(Stored data)
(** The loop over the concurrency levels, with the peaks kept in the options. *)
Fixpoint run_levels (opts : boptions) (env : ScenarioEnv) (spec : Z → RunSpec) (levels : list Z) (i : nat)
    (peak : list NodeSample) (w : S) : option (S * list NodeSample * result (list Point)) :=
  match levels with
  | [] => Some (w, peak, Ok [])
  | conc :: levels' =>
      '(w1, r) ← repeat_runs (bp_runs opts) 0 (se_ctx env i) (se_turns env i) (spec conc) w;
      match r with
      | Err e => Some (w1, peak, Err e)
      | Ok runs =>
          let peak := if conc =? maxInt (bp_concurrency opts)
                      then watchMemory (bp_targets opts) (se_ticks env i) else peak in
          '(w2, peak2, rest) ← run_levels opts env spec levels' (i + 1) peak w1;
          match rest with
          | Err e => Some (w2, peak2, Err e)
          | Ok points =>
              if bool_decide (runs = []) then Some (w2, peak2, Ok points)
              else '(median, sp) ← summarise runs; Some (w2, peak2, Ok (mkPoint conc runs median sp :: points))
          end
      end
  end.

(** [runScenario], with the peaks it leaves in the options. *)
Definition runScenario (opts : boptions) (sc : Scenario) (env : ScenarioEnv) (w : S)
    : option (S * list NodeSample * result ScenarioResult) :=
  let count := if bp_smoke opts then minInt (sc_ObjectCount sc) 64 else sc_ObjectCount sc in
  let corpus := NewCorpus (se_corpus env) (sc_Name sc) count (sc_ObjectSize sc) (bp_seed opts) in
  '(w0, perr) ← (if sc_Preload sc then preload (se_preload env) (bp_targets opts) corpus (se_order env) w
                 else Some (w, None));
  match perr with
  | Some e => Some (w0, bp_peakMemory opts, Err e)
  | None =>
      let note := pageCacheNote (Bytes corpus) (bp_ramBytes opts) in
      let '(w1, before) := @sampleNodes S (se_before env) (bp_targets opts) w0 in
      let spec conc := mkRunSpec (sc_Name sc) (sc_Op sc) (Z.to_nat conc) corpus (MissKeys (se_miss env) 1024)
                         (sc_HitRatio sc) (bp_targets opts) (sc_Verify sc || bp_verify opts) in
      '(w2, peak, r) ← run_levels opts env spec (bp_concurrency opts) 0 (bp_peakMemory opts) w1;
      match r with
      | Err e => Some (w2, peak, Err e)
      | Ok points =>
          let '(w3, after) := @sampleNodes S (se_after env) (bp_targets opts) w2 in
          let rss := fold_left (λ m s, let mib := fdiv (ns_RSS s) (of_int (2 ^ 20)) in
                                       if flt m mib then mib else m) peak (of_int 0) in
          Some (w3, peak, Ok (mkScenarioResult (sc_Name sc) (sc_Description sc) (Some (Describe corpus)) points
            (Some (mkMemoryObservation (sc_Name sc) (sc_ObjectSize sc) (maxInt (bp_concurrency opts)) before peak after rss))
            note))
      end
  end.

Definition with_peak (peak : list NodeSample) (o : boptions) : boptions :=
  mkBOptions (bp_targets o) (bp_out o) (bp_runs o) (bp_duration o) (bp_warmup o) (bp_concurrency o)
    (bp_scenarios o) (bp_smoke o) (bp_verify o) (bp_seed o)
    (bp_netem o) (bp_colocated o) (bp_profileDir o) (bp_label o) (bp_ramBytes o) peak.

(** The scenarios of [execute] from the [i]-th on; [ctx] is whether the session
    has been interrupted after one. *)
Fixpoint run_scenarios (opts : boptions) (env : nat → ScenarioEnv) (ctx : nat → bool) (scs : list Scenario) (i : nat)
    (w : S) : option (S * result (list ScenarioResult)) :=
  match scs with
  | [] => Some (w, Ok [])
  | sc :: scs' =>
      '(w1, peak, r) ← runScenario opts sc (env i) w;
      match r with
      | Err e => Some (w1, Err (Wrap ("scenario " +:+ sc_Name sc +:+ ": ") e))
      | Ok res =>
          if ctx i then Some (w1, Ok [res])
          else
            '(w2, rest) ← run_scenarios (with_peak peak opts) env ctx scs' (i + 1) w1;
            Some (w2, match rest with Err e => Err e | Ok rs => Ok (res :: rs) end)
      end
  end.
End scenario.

> **TO DO**
Return, line for line and unchanged, the data from its first line through the line containing "conc :: levels' =>".

> **PROBLEM SOLUTION**
(** The loop over the concurrency levels, with the peaks kept in the options. *)
Fixpoint run_levels (opts : boptions) (env : ScenarioEnv) (spec : Z → RunSpec) (levels : list Z) (i : nat)
    (peak : list NodeSample) (w : S) : option (S * list NodeSample * result (list Point)) :=
  match levels with
  | [] => Some (w, peak, Ok [])
  | conc :: levels' =>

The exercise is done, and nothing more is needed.